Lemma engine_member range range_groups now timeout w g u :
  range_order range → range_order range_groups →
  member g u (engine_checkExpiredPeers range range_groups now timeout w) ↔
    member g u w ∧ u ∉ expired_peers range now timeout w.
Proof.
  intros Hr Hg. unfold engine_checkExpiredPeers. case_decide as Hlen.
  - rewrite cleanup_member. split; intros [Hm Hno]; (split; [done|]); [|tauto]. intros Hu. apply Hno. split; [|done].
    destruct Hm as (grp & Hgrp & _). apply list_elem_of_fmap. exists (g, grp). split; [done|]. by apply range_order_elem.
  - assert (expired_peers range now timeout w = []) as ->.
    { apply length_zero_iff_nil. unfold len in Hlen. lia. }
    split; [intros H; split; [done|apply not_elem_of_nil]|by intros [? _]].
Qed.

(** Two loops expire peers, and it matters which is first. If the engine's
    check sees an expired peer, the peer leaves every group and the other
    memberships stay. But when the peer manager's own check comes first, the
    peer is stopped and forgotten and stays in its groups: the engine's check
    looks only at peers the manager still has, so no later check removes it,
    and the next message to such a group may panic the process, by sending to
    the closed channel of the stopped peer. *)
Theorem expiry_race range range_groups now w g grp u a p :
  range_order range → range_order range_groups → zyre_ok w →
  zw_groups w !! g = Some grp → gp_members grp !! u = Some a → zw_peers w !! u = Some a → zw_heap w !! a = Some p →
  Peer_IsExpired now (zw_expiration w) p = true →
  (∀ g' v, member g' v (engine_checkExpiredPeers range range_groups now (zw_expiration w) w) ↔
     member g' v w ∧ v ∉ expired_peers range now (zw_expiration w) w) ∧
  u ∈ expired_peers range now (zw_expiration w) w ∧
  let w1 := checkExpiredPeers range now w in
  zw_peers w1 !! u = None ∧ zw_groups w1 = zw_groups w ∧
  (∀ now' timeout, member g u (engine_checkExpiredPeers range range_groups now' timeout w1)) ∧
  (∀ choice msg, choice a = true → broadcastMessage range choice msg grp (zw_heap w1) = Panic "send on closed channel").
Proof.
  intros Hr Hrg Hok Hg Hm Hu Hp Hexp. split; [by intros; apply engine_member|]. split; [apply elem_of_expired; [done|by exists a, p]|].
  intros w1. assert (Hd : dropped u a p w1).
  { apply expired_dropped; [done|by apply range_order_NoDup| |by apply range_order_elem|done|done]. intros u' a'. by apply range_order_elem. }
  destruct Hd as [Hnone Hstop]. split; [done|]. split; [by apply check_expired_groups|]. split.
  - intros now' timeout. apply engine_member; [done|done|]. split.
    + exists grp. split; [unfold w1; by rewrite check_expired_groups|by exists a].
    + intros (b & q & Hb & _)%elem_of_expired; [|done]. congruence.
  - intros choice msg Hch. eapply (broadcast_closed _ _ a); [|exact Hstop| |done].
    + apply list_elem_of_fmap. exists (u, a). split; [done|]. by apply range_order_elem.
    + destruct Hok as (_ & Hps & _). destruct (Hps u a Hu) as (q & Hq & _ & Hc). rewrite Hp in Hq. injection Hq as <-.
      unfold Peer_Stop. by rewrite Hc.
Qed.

◇ ◇ ◇ ◇ ◇ ◇ ◇

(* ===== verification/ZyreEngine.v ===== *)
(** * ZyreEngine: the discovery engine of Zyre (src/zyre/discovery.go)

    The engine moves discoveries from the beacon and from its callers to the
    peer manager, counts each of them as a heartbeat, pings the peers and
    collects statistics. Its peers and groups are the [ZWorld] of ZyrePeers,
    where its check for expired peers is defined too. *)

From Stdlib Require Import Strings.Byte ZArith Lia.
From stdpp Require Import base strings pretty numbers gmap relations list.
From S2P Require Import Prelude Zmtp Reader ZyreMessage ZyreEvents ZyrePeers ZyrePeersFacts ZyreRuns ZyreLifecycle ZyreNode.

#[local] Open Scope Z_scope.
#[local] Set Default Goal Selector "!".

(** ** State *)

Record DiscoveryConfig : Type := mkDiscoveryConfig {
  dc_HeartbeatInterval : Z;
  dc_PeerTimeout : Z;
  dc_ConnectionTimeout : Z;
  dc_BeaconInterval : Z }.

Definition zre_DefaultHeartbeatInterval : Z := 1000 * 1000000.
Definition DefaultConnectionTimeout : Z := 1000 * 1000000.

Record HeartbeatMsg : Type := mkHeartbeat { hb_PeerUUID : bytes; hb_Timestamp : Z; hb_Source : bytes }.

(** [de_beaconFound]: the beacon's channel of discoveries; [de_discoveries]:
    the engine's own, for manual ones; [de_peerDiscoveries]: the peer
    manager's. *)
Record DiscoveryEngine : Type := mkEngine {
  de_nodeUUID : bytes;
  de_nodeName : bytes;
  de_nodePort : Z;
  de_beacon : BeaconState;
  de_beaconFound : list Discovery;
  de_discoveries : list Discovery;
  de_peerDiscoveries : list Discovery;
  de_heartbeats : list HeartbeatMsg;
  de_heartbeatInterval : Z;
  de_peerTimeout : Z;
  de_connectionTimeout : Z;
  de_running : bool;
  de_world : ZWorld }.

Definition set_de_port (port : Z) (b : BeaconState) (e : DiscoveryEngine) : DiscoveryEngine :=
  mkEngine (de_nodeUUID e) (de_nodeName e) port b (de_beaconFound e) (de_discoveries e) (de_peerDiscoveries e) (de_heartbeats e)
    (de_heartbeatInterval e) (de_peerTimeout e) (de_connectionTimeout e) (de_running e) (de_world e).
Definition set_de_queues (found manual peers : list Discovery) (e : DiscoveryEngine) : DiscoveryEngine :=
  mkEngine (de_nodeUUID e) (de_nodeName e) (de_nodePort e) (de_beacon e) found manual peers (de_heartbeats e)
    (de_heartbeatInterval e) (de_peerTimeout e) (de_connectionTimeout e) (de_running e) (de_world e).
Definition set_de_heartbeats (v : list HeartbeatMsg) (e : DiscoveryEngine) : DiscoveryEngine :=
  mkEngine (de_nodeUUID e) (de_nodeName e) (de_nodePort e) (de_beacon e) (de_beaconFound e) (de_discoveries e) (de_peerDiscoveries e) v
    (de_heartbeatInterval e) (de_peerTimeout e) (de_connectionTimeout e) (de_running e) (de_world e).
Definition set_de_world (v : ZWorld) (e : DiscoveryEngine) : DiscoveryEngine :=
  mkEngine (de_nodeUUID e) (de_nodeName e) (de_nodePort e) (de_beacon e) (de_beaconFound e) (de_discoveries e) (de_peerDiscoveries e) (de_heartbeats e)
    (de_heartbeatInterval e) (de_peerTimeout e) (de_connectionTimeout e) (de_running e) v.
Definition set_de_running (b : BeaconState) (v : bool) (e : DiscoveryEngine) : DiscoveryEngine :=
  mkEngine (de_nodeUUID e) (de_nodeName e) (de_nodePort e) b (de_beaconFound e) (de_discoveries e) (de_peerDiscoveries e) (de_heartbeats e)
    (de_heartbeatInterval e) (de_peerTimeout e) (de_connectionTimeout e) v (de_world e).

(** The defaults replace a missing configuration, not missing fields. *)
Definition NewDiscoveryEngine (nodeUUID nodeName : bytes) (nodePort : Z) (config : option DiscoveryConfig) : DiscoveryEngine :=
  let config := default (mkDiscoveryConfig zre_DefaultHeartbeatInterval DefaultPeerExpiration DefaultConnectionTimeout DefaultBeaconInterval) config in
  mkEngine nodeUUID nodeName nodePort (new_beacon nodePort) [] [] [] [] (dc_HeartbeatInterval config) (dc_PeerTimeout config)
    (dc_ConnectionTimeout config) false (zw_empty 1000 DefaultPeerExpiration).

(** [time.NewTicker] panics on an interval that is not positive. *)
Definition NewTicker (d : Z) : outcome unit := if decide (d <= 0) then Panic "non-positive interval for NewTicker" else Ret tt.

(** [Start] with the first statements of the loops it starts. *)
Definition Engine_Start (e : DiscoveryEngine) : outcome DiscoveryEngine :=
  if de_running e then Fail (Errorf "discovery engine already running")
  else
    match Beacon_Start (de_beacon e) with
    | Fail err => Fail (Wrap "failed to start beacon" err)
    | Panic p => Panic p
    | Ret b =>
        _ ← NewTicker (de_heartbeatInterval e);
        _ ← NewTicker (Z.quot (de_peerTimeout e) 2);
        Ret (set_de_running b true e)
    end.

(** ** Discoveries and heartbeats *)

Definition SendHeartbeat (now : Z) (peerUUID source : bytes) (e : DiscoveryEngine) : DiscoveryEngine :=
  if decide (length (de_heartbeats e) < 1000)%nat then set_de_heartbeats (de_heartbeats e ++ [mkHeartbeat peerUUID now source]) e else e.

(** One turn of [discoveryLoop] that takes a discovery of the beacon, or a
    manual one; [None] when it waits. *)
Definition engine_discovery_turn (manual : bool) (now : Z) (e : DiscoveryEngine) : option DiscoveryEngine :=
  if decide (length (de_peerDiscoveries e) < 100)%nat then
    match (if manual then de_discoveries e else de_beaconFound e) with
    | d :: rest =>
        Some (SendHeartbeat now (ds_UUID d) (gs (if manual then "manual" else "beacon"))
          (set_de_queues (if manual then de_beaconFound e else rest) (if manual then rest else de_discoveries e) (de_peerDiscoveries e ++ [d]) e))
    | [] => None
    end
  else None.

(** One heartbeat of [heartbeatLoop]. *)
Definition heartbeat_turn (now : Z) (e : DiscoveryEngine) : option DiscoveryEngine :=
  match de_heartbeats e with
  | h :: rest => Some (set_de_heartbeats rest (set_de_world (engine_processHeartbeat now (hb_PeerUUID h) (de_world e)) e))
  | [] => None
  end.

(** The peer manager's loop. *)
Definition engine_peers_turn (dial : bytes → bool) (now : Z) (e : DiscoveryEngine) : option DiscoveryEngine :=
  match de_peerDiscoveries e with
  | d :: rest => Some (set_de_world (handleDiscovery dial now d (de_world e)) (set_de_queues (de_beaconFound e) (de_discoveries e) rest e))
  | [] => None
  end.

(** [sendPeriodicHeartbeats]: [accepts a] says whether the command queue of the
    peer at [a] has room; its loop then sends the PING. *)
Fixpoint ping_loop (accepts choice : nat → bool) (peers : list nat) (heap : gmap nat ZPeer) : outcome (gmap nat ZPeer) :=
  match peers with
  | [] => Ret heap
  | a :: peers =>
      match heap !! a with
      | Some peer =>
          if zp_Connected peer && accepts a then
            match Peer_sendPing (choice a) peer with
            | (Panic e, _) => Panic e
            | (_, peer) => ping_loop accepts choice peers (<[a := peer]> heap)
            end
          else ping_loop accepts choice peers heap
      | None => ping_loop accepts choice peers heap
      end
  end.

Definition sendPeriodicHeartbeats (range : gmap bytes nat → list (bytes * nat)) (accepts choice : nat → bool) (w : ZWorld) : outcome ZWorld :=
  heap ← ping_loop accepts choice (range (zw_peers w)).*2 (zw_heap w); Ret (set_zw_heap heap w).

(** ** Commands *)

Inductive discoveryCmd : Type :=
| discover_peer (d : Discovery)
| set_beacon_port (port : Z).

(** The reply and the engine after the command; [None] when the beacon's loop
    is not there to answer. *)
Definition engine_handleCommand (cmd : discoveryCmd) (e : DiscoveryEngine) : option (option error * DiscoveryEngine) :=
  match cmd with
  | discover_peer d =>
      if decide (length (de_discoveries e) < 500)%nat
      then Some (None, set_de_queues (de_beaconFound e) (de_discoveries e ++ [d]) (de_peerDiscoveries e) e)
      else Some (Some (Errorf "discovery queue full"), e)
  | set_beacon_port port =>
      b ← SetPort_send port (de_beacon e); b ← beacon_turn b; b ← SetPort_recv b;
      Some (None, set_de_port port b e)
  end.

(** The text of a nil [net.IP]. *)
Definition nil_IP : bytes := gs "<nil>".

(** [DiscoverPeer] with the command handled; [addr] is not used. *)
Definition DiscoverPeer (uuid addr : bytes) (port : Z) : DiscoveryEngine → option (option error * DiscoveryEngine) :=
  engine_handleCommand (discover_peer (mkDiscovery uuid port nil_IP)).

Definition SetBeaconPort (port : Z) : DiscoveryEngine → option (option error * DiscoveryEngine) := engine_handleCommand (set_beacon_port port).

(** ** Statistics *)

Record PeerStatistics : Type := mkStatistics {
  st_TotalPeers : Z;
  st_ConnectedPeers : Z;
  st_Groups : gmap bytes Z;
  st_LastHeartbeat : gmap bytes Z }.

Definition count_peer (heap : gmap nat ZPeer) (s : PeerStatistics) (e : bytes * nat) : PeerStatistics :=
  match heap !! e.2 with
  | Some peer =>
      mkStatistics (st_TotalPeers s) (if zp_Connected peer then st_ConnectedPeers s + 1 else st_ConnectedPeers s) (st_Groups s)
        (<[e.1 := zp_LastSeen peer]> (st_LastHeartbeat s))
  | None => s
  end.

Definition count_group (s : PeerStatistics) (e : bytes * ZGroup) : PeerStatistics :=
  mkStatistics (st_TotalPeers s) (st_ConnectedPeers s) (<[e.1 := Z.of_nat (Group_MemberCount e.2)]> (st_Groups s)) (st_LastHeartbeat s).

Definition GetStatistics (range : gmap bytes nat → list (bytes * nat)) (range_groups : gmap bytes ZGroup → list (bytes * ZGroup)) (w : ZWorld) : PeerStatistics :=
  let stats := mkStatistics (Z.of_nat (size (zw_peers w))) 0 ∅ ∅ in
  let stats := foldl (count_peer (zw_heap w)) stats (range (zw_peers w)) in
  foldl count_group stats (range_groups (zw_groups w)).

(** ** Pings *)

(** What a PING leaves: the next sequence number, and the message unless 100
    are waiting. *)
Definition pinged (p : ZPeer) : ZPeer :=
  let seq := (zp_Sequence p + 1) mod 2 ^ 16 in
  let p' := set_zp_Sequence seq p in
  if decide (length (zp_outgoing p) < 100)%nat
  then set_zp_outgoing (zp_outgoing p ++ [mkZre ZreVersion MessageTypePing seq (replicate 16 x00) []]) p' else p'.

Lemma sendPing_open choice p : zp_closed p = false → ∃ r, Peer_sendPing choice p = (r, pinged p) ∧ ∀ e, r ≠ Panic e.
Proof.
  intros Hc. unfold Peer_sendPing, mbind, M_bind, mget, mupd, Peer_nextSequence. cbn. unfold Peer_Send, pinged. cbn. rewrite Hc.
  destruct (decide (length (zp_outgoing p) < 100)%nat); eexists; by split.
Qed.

◇ ◇ ◇ ◇ ◇ ◇ ◇

◆ ASSIGNMENT ◆
In the listing above, find the line with "Lemma engine_member range" and the line with "- assert (expired_peers"; set down exactly those two lines and every line between them, nothing more.

◆ COMPLETED EXERCISE ◆
Lemma engine_member range range_groups now timeout w g u :
  range_order range → range_order range_groups →
  member g u (engine_checkExpiredPeers range range_groups now timeout w) ↔
    member g u w ∧ u ∉ expired_peers range now timeout w.
Proof.
  intros Hr Hg. unfold engine_checkExpiredPeers. case_decide as Hlen.
  - rewrite cleanup_member. split; intros [Hm Hno]; (split; [done|]); [|tauto]. intros Hu. apply Hno. split; [|done].
    destruct Hm as (grp & Hgrp & _). apply list_elem_of_fmap. exists (g, grp). split; [done|]. by apply range_order_elem.
  - assert (expired_peers range now timeout w = []) as ->.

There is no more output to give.